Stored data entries
'''

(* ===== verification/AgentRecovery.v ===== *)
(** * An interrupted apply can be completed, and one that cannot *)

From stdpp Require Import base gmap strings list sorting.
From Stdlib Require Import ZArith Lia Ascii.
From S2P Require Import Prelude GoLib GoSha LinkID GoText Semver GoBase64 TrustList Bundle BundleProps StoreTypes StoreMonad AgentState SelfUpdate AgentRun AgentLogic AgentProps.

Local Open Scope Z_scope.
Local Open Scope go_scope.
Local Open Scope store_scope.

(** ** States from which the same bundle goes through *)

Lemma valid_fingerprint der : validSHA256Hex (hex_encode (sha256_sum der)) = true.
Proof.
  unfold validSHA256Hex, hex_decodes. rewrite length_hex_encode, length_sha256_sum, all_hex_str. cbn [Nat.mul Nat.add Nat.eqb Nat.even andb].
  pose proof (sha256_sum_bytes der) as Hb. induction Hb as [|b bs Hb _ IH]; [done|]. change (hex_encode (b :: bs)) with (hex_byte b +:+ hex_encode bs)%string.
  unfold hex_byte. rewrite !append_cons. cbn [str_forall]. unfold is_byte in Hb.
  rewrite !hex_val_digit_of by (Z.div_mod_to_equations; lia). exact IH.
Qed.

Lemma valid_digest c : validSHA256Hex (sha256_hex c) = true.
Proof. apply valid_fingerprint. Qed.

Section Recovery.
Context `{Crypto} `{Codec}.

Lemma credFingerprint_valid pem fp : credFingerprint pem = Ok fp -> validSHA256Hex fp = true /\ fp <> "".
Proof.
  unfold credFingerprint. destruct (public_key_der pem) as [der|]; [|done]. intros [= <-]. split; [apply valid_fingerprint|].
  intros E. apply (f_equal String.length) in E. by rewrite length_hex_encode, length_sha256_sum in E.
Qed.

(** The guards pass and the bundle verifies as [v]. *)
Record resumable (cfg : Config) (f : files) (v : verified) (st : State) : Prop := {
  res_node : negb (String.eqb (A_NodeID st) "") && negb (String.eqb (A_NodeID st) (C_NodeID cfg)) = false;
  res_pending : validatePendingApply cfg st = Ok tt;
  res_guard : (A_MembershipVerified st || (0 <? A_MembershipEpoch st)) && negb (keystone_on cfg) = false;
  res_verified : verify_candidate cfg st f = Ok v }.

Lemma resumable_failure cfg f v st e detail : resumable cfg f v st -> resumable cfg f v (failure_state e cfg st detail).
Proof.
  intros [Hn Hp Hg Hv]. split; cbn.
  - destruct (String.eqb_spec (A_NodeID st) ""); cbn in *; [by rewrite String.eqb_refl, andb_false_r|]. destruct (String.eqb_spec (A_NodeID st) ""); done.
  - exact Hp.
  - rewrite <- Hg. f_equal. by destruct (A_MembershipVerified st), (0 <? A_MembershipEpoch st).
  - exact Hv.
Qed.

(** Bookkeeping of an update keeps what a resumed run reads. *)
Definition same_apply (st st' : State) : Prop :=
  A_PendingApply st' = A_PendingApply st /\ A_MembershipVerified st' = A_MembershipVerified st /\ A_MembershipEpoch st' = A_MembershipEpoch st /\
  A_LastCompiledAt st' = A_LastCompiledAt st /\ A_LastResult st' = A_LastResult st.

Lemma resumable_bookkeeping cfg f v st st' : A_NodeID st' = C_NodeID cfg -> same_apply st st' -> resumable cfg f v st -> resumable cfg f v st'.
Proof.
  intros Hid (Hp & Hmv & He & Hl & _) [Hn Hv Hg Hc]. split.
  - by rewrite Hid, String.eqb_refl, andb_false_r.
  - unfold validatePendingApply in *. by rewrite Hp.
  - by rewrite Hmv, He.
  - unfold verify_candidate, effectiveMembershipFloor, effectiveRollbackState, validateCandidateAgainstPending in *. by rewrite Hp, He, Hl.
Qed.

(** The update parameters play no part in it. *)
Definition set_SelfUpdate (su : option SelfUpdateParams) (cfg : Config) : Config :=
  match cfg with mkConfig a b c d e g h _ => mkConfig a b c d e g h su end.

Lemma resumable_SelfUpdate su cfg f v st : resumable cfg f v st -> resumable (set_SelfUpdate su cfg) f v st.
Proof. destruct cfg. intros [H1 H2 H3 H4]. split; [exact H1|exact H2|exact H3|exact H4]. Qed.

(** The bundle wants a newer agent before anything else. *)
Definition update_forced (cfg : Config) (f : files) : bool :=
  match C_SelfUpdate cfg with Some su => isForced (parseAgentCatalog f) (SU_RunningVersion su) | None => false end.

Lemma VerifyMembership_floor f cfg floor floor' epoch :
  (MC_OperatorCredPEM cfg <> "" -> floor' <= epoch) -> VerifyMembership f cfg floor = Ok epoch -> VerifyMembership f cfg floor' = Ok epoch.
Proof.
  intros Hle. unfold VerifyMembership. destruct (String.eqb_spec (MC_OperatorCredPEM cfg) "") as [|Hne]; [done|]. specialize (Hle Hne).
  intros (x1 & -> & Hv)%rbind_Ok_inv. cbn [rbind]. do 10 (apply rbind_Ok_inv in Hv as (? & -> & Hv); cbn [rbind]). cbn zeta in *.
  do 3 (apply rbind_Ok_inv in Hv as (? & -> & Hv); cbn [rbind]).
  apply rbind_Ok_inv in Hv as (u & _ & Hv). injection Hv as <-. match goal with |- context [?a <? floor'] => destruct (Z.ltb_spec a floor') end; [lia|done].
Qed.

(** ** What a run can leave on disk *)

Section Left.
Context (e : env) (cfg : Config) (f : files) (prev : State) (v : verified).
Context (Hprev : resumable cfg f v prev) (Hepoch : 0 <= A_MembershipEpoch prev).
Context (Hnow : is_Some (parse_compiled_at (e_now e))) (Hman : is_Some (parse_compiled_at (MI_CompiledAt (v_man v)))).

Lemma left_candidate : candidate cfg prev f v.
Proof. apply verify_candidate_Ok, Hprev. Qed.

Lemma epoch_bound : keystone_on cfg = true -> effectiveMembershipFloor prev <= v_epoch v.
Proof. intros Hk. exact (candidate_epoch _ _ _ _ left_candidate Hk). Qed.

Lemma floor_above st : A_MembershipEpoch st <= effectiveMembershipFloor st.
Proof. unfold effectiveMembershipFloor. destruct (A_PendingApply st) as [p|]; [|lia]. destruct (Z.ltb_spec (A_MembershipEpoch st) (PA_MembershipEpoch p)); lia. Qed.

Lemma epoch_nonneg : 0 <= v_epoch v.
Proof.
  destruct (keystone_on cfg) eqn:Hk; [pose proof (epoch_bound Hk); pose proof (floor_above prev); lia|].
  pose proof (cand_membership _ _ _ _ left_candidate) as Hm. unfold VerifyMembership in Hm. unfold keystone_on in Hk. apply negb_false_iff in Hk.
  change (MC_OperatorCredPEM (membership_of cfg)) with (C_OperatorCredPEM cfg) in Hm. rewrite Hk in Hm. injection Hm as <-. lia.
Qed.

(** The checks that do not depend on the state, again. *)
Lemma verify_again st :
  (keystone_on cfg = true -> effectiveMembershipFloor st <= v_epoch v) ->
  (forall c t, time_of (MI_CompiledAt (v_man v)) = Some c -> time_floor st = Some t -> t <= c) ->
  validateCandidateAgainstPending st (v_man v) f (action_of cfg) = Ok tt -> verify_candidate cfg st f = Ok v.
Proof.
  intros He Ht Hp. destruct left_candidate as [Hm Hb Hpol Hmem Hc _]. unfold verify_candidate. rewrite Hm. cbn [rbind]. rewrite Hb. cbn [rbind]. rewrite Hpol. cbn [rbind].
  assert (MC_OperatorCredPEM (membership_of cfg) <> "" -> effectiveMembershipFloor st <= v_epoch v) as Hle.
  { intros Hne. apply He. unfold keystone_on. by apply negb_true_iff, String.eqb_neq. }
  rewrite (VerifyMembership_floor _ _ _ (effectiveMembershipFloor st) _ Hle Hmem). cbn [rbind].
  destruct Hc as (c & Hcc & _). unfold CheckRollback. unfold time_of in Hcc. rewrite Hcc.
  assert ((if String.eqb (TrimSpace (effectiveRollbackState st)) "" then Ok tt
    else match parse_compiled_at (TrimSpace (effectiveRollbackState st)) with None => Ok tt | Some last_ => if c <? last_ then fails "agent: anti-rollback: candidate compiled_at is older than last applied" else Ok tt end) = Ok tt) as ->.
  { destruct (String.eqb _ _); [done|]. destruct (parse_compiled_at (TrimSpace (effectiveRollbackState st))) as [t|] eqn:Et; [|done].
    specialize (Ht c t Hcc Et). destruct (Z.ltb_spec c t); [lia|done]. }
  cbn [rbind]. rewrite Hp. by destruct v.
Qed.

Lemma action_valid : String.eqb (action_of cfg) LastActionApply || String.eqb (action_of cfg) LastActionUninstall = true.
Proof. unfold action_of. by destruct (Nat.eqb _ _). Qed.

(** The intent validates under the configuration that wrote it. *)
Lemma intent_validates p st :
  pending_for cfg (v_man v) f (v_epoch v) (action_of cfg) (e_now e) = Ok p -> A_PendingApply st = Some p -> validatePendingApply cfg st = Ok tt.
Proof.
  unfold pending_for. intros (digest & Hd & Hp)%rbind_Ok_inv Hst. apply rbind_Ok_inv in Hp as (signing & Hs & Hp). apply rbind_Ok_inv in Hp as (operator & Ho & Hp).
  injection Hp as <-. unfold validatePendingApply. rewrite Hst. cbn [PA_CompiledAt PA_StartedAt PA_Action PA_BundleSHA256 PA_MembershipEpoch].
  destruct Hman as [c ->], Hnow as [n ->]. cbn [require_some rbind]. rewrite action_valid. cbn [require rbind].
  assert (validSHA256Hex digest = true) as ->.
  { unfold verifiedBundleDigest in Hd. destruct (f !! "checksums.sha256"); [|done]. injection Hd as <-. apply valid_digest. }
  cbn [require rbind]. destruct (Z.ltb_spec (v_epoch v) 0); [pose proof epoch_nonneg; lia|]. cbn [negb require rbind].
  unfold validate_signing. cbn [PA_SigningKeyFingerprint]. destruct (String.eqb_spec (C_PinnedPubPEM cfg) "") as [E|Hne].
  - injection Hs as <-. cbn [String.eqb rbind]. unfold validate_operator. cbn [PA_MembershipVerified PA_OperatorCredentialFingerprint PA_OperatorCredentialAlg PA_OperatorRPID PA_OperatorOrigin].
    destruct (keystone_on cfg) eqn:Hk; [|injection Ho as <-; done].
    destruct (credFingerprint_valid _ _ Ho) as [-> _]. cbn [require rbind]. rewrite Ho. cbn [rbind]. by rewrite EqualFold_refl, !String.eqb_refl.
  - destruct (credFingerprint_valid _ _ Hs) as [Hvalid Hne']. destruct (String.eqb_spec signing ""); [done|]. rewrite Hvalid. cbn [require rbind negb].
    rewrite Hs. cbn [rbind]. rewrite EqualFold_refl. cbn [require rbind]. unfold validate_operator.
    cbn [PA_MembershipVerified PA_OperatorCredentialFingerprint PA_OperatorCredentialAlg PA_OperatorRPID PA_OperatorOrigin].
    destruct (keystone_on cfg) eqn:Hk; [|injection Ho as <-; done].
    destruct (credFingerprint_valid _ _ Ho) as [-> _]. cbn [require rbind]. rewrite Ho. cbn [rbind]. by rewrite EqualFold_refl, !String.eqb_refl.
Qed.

'''

REQUIREMENT
Copy out only the lines of the records above from the one with "Section Left." through the one with "Lemma floor_above st", exactly as they stand, both included.

TASK SOLUTION
Section Left.
Context (e : env) (cfg : Config) (f : files) (prev : State) (v : verified).
Context (Hprev : resumable cfg f v prev) (Hepoch : 0 <= A_MembershipEpoch prev).
Context (Hnow : is_Some (parse_compiled_at (e_now e))) (Hman : is_Some (parse_compiled_at (MI_CompiledAt (v_man v)))).

Lemma left_candidate : candidate cfg prev f v.
Proof. apply verify_candidate_Ok, Hprev. Qed.

Lemma epoch_bound : keystone_on cfg = true -> effectiveMembershipFloor prev <= v_epoch v.
Proof. intros Hk. exact (candidate_epoch _ _ _ _ left_candidate Hk). Qed.

Lemma floor_above st : A_MembershipEpoch st <= effectiveMembershipFloor st.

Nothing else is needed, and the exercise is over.